Knob twiddlers are here.
Recording today doesn’t require a knowledge of how to thread tape across the three heads of a reel-to-reel or how to use a splice block. That doesn’t mean you don’t have to know how to twiddle knobs. In fact, I have a MIDI controller that has extra knobs you can assign to a subset of pictures of knobs on a computer screen. It doesn’t help you write better music, but it gives you one more excuse to avoid buckling down and polishing that arrangement.
At least the volume control on my Firebox (a AD/DA and MIDI breakout box with built-in preamps, if you need to know) goes up to 11. When I’ve twiddled all the other knobs, I can still crank that one up one more notch.

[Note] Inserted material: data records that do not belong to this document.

(** * Location-based services: spatial query views and the route importer

    A shallow embedding of [geo/views.py], [geo/models.py] and
    [geo/management/commands/import_routes.py].

    The views delegate every geometric computation to the spatial database
    (distance annotation, [within], [intersects], [distance_lte]) and every
    conversion of a query parameter to the Python built-ins [float] and
    [int].  Those collaborators are interfaces here ([PyBuiltins], [Gis]);
    the control flow of the views and of the importer is modelled as it is
    written.  A small planar backend and a decimal reader instantiate the
    interfaces for the concrete examples, which use the data of
    [geo/tests.py]. *)

From stdpp Require Import gmap strings list fin_maps sorting pretty.
From Stdlib Require Import QArith Ascii.

Set Warnings "-register-all".
Close Scope Q_scope.
Open Scope string_scope.

(** ** Python values *)

(** A Python [float]: a finite double is a rational number; [inf] and [nan]
    are kept apart. *)
Inductive pyfloat :=
  | Finite (q : Q)
  | Infinity (negative : bool)
  | NaN.

(** The values [json.load] produces.  An object is a [dict]: one value per
    key. *)
Inductive json :=
  | JNull
  | JBool (b : bool)
  | JNum (n : pyfloat)
  | JStr (s : string)
  | JArr (l : list json)
  | JObj (m : gmap string json).

(** Exceptions that leave the modelled code. [CommandError] is the
    importer's fatal error; the others are never caught by it. [GeosError]
    stands for what the GEOS binding raises apart from [TypeError]. *)
Inductive exn :=
  | CommandError (msg : string)
  | TypeError
  | AttributeError
  | ValueError
  | GeosError.

(** Outcome of a GEOS constructor call: the importer catches [TypeError]
    (and reads its text) and lets everything else through. *)
Inductive geos_result (A : Type) :=
  | GeosOk (g : A)
  | GeosTypeError (msg : string)
  | GeosFailure.
Arguments GeosOk {A} g.
Arguments GeosTypeError {A} msg.
Arguments GeosFailure {A}.

(** Python truthiness ([not x], [x or y]). *)
Definition truthy (j : json) : bool :=
  match j with
  | JNull => false
  | JBool b => b
  | JNum (Finite q) => negb (Qeq_bool q 0%Q)
  | JNum _ => true
  | JStr s => negb (String.eqb s "")
  | JArr l => negb (bool_decide (l = []))
  | JObj m => negb (bool_decide (m = ∅))
  end.

(** [x.get(key)]: only a dict has the method; a missing key gives [None]. *)
Definition py_get (j : json) (key : string) : exn + json :=
  match j with
  | JObj m => inr (default JNull (m !! key))
  | _ => inl AttributeError
  end.

(** [len(x)]. *)
Definition py_len (j : json) : exn + nat :=
  match j with
  | JStr s => inr (String.length s)
  | JArr l => inr (length l)
  | JObj m => inr (size m)
  | _ => inl TypeError
  end.

(** [for x in j]: a list gives its items, a string its characters, a dict
    its keys. *)
Definition py_iter (j : json) : exn + list json :=
  match j with
  | JArr l => inr l
  | JStr s => inr ((λ c, JStr (String c EmptyString)) <$> String.list_ascii_of_string s)
  | JObj m => inr ((λ kv, JStr kv.1) <$> map_to_list m)
  | _ => inl TypeError
  end.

I got the controller, an Axiom 61, for my birthday last month. I gave up my Royal Conservatory lessons so I could afford a studio, and it’s probably for the best, considering I now practice more than I did preparing for exams. I think the trick is actually having headphones so no one else has to listen. The Axiom adds to the guitars, mics, and 1980s-era Korg Poly-800 and the Yamaha RX-11 drum machine, and a host of VSTi, which are pictures of instruments on the computer screen run through a Cubase multitrack sequencer. There is no upper limit on how much you can spend. You can’t take any of it with you but you can use it to make something you can leave behind.
And that, really, is what it’s all about.